Responding to a series of statements from officials in Ankara, warning of a Turkish naval response if Nicosia proceeds with its exploration plans, Christofias said, “In the event of Turkey committing an unlawful act -- something which we hope will not happen -- we expect a strong and effective response from the international community.”
Christofias also lashed out at Turkey for its increasingly aggressive stance vis-a-vis Israel, with which Cyprus is cooperating ahead of the exploration as Cyprus’s undersea hydrocarbon reserves border on Israel’s huge offshore gas field, known as Leviathan. “In addition to questioning the sovereign rights of the Cyprus Republic, Turkey is also threatening our country and its associates,” Christofias said. “It is causing tension in the region, sending the message that it acts like a troublemaker and violates international norms.”
According to sources, the tension provoked by Ankara in the Eastern Mediterranean was one of the topics discussed Tuesday by Greece’s Prime Minister George Papandreou, Defense Minister Panos Beglitis and Foreign Minister Stavros Lambrinidis.
Nicosia has given the drilling rights to US firm Noble Energy, which is expected to start exploration in the Cyprus Exclusive Economic Zone southeast of the island in the next two or three weeks. Turkish officials have indicated that the launch of the project might prompt Ankara to send navy warships into the area.

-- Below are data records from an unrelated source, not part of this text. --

(** [receive(topic, value)]; [now] is the reading of [_now_micros()].
    Returns the queue, the event heap and the returned [_expired]. *)
Definition receive (topic : string) (value : pyobj) (now : Z)
    (h : gmap nat Events.Event) (q : ValueQueue)
  : ValueQueue * gmap nat Events.Event * bool :=
  let l1 := if (0 <? maxlen q) && (maxlen q <=? Z.of_nat (length (queue q)))
            then tail (queue q) else queue q in
  let l2 := l1 ++ [(value, topic)] in
  let '(evs, h') := Events._notify_events (events q) h in
  (mkQueue (maxlen q) l2 (expired q) evs topic now, h', expired q).

Definition expire (q : ValueQueue) : ValueQueue :=
  mkQueue (maxlen q) (queue q) true (events q)
          (last_receive_topic q) (last_receive_time q).

(** A sequence of [receive] calls, each with its clock reading. *)
Fixpoint receive_all (calls : list (string * pyobj * Z))
    (h : gmap nat Events.Event) (q : ValueQueue)
  : ValueQueue * gmap nat Events.Event * list bool :=
  match calls with
  | [] => (q, h, [])
  | (topic, value, now) :: rest =>
      let '(q1, h1, r) := receive topic value now h q in
      let '(q2, h2, rs) := receive_all rest h1 q1 in
      (q2, h2, r :: rs)
  end.

(** What holds of every queue the constructor, the setter and the methods
    can produce: a bounded queue is never longer than its bound. *)
Definition bounded (q : ValueQueue) : Prop :=
  0 < maxlen q -> Z.of_nat (length (queue q)) <= maxlen q.

(** *** Vocabulary of the properties *)

(** The last [n] elements of a list. *)
Definition lastn {A} (n : nat) (l : list A) : list A :=
  drop (length l - n) l.

(** The queue entry a [receive] call appends. *)
Definition entry_of (c : string * pyobj * Z) : pyobj * string :=
  let '(topic, value, _) := c in (value, topic).

(** *** Draining a queue *)

(** [n] calls of [pop_with_topic]: the queue after them and what they
    returned, in order. *)
Fixpoint pop_n (n : nat) (q : ValueQueue)
  : ValueQueue * list (option (pyobj * string)) :=
  match n with
  | O => (q, [])
  | S n' =>
      let '(q1, r) := pop_with_topic q in
      let '(q2, rs) := pop_n n' q1 in
      (q2, r :: rs)
  end.

End VQueue.

(** ** The write queue of the recorder  (value_recorder.py, lines 47-118) *)

Module RecQueue.
Import Py.

(** [QueueEntry], what [pop] returns; the defaults are [None], the empty string, [None]. *)
Record QueueEntry := mkQueueEntry {
  qe_time : option Z;
  qe_topic : string;
  qe_value : pyobj
}.

(** [Queue.QueueValue] *)
Record QueueValue := mkQueueValue {
  qv_time : Z;
  qv_topic_id : Z;
  qv_value : pyobj
}.

Record Queue := mkRecQueue {
  deque : list QueueValue;
  topic_id_map : gmap Z string;
  rq_expired : bool
}.

Definition init : Queue := mkRecQueue [] ∅ false.

Section WithHash.
(** the builtin [hash] on strings *)
Variable hash : string -> Z.

(** [receive(topic, value)]; [now] is [datetime.now()].  Returns [None]. *)
Definition receive (topic : string) (value : pyobj) (now : Z) (q : Queue)
  : Queue :=
  let topic_id := hash topic in
  let qv := mkQueueValue now topic_id value in
  let m := match topic_id_map q !! topic_id with
           | Some _ => topic_id_map q
           | None => <[topic_id := topic]> (topic_id_map q)
           end in
  mkRecQueue (deque q ++ [qv]) m (rq_expired q).

End WithHash.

Ankara’s posturing last week provoked stern admonitions from Brussels and Athens. Maja Kocijancic, spokesperson for European Enlargement Commissioner Stefan Fule, called on Turkey “to refrain from any kind of sources of friction or action which could negatively affect good-neighborly relations and the peaceful settlement of border disputes.”
Also last week, Greek Deputy Prime Minister Theodoros Pangalos upped the ante on Ankara, indicating that Athens would regard “any attack against Cyprus as an attack against Greece.”